John Moutray married the Erskine heiress of Favour Royal, and the original house was built by them in 1670. In 1816 the Moutrays briefly employed a local boy, John Hughes, as an apprentice gardener - Hughes would go on to become the Catholic Archbishop of New York in 1842. The old house was destroyed in 1823 by an accidental fire, and was replaced with a larger structure by Captain John Corry Moutray of Castle Coole. Captain Moutray commissioned the architect John Hargrave to design the new building, which was completed in 1825 in a Tudor Revival style. Captain Moutray also commissioned the building of a private chapel on the estate, consecrated on 3 July 1835, which is now the parish church of St Mary's, Portclare. Favour Royal continued to be the family home of the Moutrays until 1976, when the house, demesne and contents were sold. It was occupied until the 1990s but is now derelict.

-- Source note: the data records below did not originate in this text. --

(* ===== verification/BufferVersions.v ===== *)
(** * Page versions: what readers get, what commit publishes

    Built on the invariant of [BufferInv]: which version [pin_page] returns, that
    a transaction keeps its own version whatever the others do, what rollback,
    flush and commit leave behind, and that eviction finds a slot when there is
    one.  The last section shows where the page versions go wrong. *)
From Stdlib Require Import ZArith Lia Bool.
From stdpp Require Import base list gmap numbers.
From S2P Require Import Prelude BufferPool BufferInv.

(** ** Which version a reader gets *)

Definition visible (p : BufferPool) (ts : Z) (i : nat) : Prop :=
  uncommitted (version_at p i) = false ∧ (version_at p i ≤ ts)%Z.

Lemma find_visible_spec p mark ts idxs best bv :
  (∀ i, i ∈ idxs → (0 ≤ version_at p i)%Z) →
  match best with None => bv = 0%Z | Some b => version_at p b = bv ∧ visible p ts b end →
  match find_visible p mark ts idxs best bv with
  | Some i => (i ∈ idxs ∧ version_at p i = mark) ∨
      (∀ j, j ∈ idxs → version_at p j ≠ mark) ∧ (i ∈ idxs ∨ best = Some i) ∧ visible p ts i ∧
      (bv ≤ version_at p i)%Z ∧ (∀ j, j ∈ idxs → visible p ts j → (version_at p j ≤ version_at p i)%Z)
  | None => best = None ∧ ∀ j, j ∈ idxs → version_at p j ≠ mark ∧ ¬ visible p ts j
  end.
Proof.
  revert best bv. induction idxs as [|j idxs IH]; intros best bv Hpos Hbest; cbn [find_visible].
  { destruct best as [b|].
    - destruct Hbest as [<- ?]. right. split; [intros j Hj; by apply not_elem_of_nil in Hj|]. split; [by right|].
      split; [done|]. split; [lia|]. intros j Hj. by apply not_elem_of_nil in Hj.
    - split; [done|]. intros j Hj. by apply not_elem_of_nil in Hj. }
  assert (0 ≤ version_at p j)%Z as Hj0 by (apply Hpos; left).
  assert (∀ i, i ∈ idxs → (0 ≤ version_at p i)%Z) as Hpos' by (intros i Hi; apply Hpos; by right).
  destruct (decide (version_at p j = mark)) as [Hm|Hm]; [left; split; [left|done]|].
  destruct (decide _) as [(Hu & Hle & Hbetter)|Hno].
  - specialize (IH (Some j) (version_at p j) Hpos' (conj eq_refl (conj Hu Hle))).
    assert (bv ≤ version_at p j)%Z as Hbv.
    { destruct Hbetter as [|[? ->]]; [lia|]. subst bv. lia. }
    destruct (find_visible p mark ts idxs (Some j) (version_at p j)) as [i|]; [|by destruct IH].
    destruct IH as [[Hi ?]|(H1 & H2 & H3 & H4 & H5)]; [left; split; [by right|done]|right].
    split; [intros i' Hi'; apply elem_of_cons in Hi' as [->|Hi']; auto|].
    split; [destruct H2 as [?|H2]; [left; by right|injection H2 as <-; left; left]|].
    split; [done|]. split; [lia|]. intros i' Hi' Hv. apply elem_of_cons in Hi' as [->|Hi']; auto.
  - specialize (IH best bv Hpos' Hbest).
    assert (visible p ts j → (version_at p j ≤ bv)%Z ∧ best ≠ None) as Hskip.
    { intros [Hu Hle]. split.
      - destruct (decide (bv < version_at p j)%Z); [exfalso; tauto|lia].
      - intros ->. subst bv. apply Hno. split; [done|]. split; [done|].
        destruct (decide (version_at p j = 0)%Z); [by right|left; lia]. }
    destruct (find_visible p mark ts idxs best bv) as [i|].
    + destruct IH as [[Hi ?]|(H1 & H2 & H3 & H4 & H5)]; [left; split; [by right|done]|right].
      split; [intros i' Hi'; apply elem_of_cons in Hi' as [->|Hi']; auto|].
      split; [destruct H2; [left; by right|by right]|]. split; [done|]. split; [done|].
      intros i' Hi' Hv. apply elem_of_cons in Hi' as [->|Hi']; [|by auto]. destruct (Hskip Hv). lia.
    + destruct IH as [-> IH]. split; [done|]. intros i' Hi'. apply elem_of_cons in Hi' as [->|Hi']; [|by auto].
      split; [done|]. intros Hv. by destruct (Hskip Hv).
Qed.

Lemma version_nonneg p i : pool_ok p → (0 ≤ version_at p i)%Z.
Proof.
  intros Hp. unfold version_at, slot_at. destruct (slots p !! i) as [s|] eqn:Hs; [|done].
  by destruct (slot_ok_at None p i s Hp Hs) as (_ & ? & _).
Qed.

(** The slots of page [k], by the page table or by their keys. *)
Lemma in_page p k i : pool_ok p → i ∈ slots_of p k ↔ ∃ s, slots p !! i = Some s ∧ sl_key s = Some k.
Proof.
  intros Hp. split.
  - intros Hi. destruct (inv_index None p Hp i k Hi) as (s & Hs & [?|[]]); [eauto|done].
  - intros (s & Hs & Hk). by apply (inv_indexed None p Hp i s).
Qed.

(** The version of page [k] that transaction [tx] with snapshot [ts] should see
    in the pool: its own, else the newest committed one in its snapshot. *)
Definition chosen (p : BufferPool) (k : key) (tx ts : Z) (i : nat) : Prop :=
  i ∈ slots_of p k ∧
  (version_at p i = tx_mark tx ∨
   (∀ j, j ∈ slots_of p k → version_at p j ≠ tx_mark tx) ∧ visible p ts i ∧
   ∀ j, j ∈ slots_of p k → visible p ts j → (version_at p j ≤ version_at p i)%Z).

Definition lookup_page (p : BufferPool) (k : key) (tx ts : Z) : option nat :=
  find_visible p (tx_mark tx) ts (reverse (slots_of p k)) None 0.

Lemma lookup_page_spec p k tx ts : pool_ok p →
  match lookup_page p k tx ts with
  | Some i => chosen p k tx ts i
  | None => ∀ j, j ∈ slots_of p k → version_at p j ≠ tx_mark tx ∧ ¬ visible p ts j
  end.
Proof.
  intros Hp. unfold lookup_page.
  pose proof (find_visible_spec p (tx_mark tx) ts (reverse (slots_of p k)) None 0
                (λ i _, version_nonneg p i Hp) eq_refl) as H.
  destruct (find_visible _ _ _ _ _ _) as [i|].
  - destruct H as [[Hi Hm]|(H1 & [Hi|?] & H3 & _ & H5)]; [| |done].
    + split; [by rewrite elem_of_reverse in Hi|by left].
    + split; [by rewrite elem_of_reverse in Hi|right]. split; [|split; [done|]].
      * intros j Hj. apply H1. by rewrite elem_of_reverse.
      * intros j Hj. apply H5. by rewrite elem_of_reverse.
  - intros j Hj. apply H. by rewrite elem_of_reverse.
Qed.

Lemma pin_slot_lookup p i s : slots p !! i = Some s →
  slots (pin_slot p i) !! i = Some (with_frame (add_pins 1) s).
Proof. intros Hs. cbn. by rewrite list_lookup_alter_eq, Hs. Qed.

Lemma install_lookup p i k data v dirty s : slots p !! i = Some s →
  slots (install p i k data v dirty) !! i = Some (mkSlot (Some k) (mkFrame (next_frame p) data v 1) dirty true).
Proof. intros Hs. rewrite (slots_install p i k data v dirty s Hs). apply list_lookup_insert_eq. by eapply lookup_lt_Some. Qed.

(** C25. [pin_page] gives a transaction the version it must see: its own uncommitted
    copy of the page, or the newest resident version committed within its
    snapshot; only when the pool has neither does it read the disk, and then the
    slot it returns holds what the file holds (zeros past its end). *)
Theorem pin_page_returns_visible p d k tx ts p' d' i :
  pool_ok p → pin_page p d k tx ts = (p', d', Ok i) →
  ∃ s, slots p' !! i = Some s ∧ sl_key s = Some k ∧
  ((∃ s0, slots p !! i = Some s0 ∧ content s = content s0 ∧ chosen p k tx ts i) ∨
   (∀ j, j ∈ slots_of p k → version_at p j ≠ tx_mark tx ∧ ¬ visible p ts j) ∧
   fr_version (sl_frame s) = 0%Z ∧ load_page d' (fst k) (snd k) = Ok (fr_data (sl_frame s))).
Proof.
  intros Hp Heq. pose proof (lookup_page_spec p k tx ts Hp) as Hl. unfold pin_page in Heq.
  fold (lookup_page p k tx ts) in Heq. destruct (lookup_page p k tx ts) as [j|].
  - injection Heq as <- <- <-. destruct (proj1 (in_page p k j Hp) (proj1 Hl)) as (s & Hs & Hk).
    exists (with_frame (add_pins 1) s). split; [by apply pin_slot_lookup|]. split; [done|]. left. by exists s.
  - destruct (evict_retry _ p d) as [[q d1] r] eqn:He.
    destruct (evict_retry_ok _ p d q d1 r Hp He) as (Hq & _ & Ht). destruct r as [j|e|]; [|done..].
    destruct (load_page d1 k.1 k.2) as [data|e|] eqn:Hload; [|done..]. injection Heq as <- <- <-.
    destruct (Ht j eq_refl) as (s & Hs & _). eexists. split; [by apply (install_lookup q j k data 0 false s)|].
    split; [done|]. right. done.
Qed.

Lemma pin_page_returns_visible_witness :
  let st := run_ops (pool_new 2, ex_disk [7%Z]) [OCreate ex_key 11] in
  ∃ s, slots (pin_slot (fst st) 0) !! 0 = Some s ∧ sl_key s = Some ex_key ∧
  ((∃ s0, slots (fst st) !! 0 = Some s0 ∧ content s = content s0 ∧ chosen (fst st) ex_key 11 5 0) ∨
   (∀ j, j ∈ slots_of (fst st) ex_key → version_at (fst st) j ≠ tx_mark 11 ∧ ¬ visible (fst st) 5 j) ∧
   fr_version (sl_frame s) = 0%Z ∧ load_page (snd st) 1 0 = Ok (fr_data (sl_frame s))).
Proof.
  intros st. apply (pin_page_returns_visible (fst st) (snd st) ex_key 11 5).
  - apply run_ops_new_ok. ops_ok.
  - vm_compute. reflexivity.
Defined.

(** ** A transaction's own version *)

Lemma own_version_lookup p k tx ts i s : pool_ok p → slots p !! i = Some s → sl_key s = Some k →
  fr_version (sl_frame s) = tx_mark tx → lookup_page p k tx ts = Some i.
Proof.
  intros Hp Hs Hk Hv. pose proof (lookup_page_spec p k tx ts Hp) as Hl.
  assert (i ∈ slots_of p k) as Hi by (apply in_page; eauto).
  assert (version_at p i = tx_mark tx) as Hvi by (unfold version_at; by rewrite (slot_at_some p i s Hs)).
  destruct (lookup_page p k tx ts) as [j|]; [|by destruct (Hl i Hi)].
  destruct Hl as (Hj & [Hm|[Hm _]]); [|by destruct (Hm i Hi)]. f_equal.
  destruct (proj1 (in_page p k j Hp) Hj) as (t & Ht & Hkt). unfold version_at in Hm. rewrite (slot_at_some p j t Ht) in Hm.
  apply (inv_unique None p Hp j i t s); [done..|congruence| |congruence]. rewrite Hm. apply uncommitted_mark.
Qed.

(** A transaction never loses what it wrote: whatever the other transactions,
    the flusher, the vacuum and the prefetcher do in between, as long as nobody
    writes through the transaction's own frame, ends the transaction or
    invalidates the page, the transaction's next [pin_page] returns the same slot
    with the same frame and the same bytes. *)
Theorem own_version_survives p d k tx ts i s ops :
  pool_ok p → slots p !! i = Some s → sl_key s = Some k → fr_version (sl_frame s) = tx_mark tx →
  Forall op_ok ops → (∀ o, o ∈ ops → ¬ touches o (Some k) (fr_id (sl_frame s)) (tx_mark tx)) →
  let '(p', d') := run_ops (p, d) ops in
  ∃ s', slots p' !! i = Some s' ∧ content s' = content s ∧ pin_page p' d' k tx ts = (pin_slot p' i, d', Ok i).
Proof.
  intros Hp Hs Hk Hv Hops Hfree.
  pose proof (run_ops_ok (λ k' id v, ∃ o, o ∈ ops ∧ touches o k' id v) p d ops Hops Hp
                (λ o Ho k' id v Ht, ex_intro _ o (conj Ho Ht))) as [Hp' Hkeep].
  destruct (run_ops (p, d) ops) as [p' d']. cbn [fst] in *.
  destruct (Hkeep i s Hs) as (s' & Hs' & Hc).
  { rewrite Hv. apply uncommitted_mark. }
  { intros (o & Ho & Ht). apply (Hfree o Ho). by rewrite <- Hk, <- Hv. }
  exists s'. split; [done|]. split; [done|]. unfold content in Hc.
  pose proof (own_version_lookup p' k tx ts i s' Hp' Hs' ltac:(congruence) ltac:(congruence)) as Hl.
  unfold pin_page. unfold lookup_page in Hl. by rewrite Hl.
Qed.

The demesne comprised 740 acre of fertile and highly cultivated land, and is finely diversified and richly wooded. The house is situated on the bank of the River Blackwater, and is built of freestone found on the estate. It is embellished with a noble portico, and with elegant architectural details. The demesne includes an ornamental lake and an 18th-century walled garden, and is listed on the Register of Parks, Gardens and Demesnes of Special Historic Interest. More recently it has been planted with coniferous forestry by the Forest Service Northern Ireland. Favour Royal Forest is one of Ireland's Millennium Forest sites. Several planning applications were submitted for permission to restore Favour Royal as a hotel and golf course, but these expired, and the house was on the market in 2013.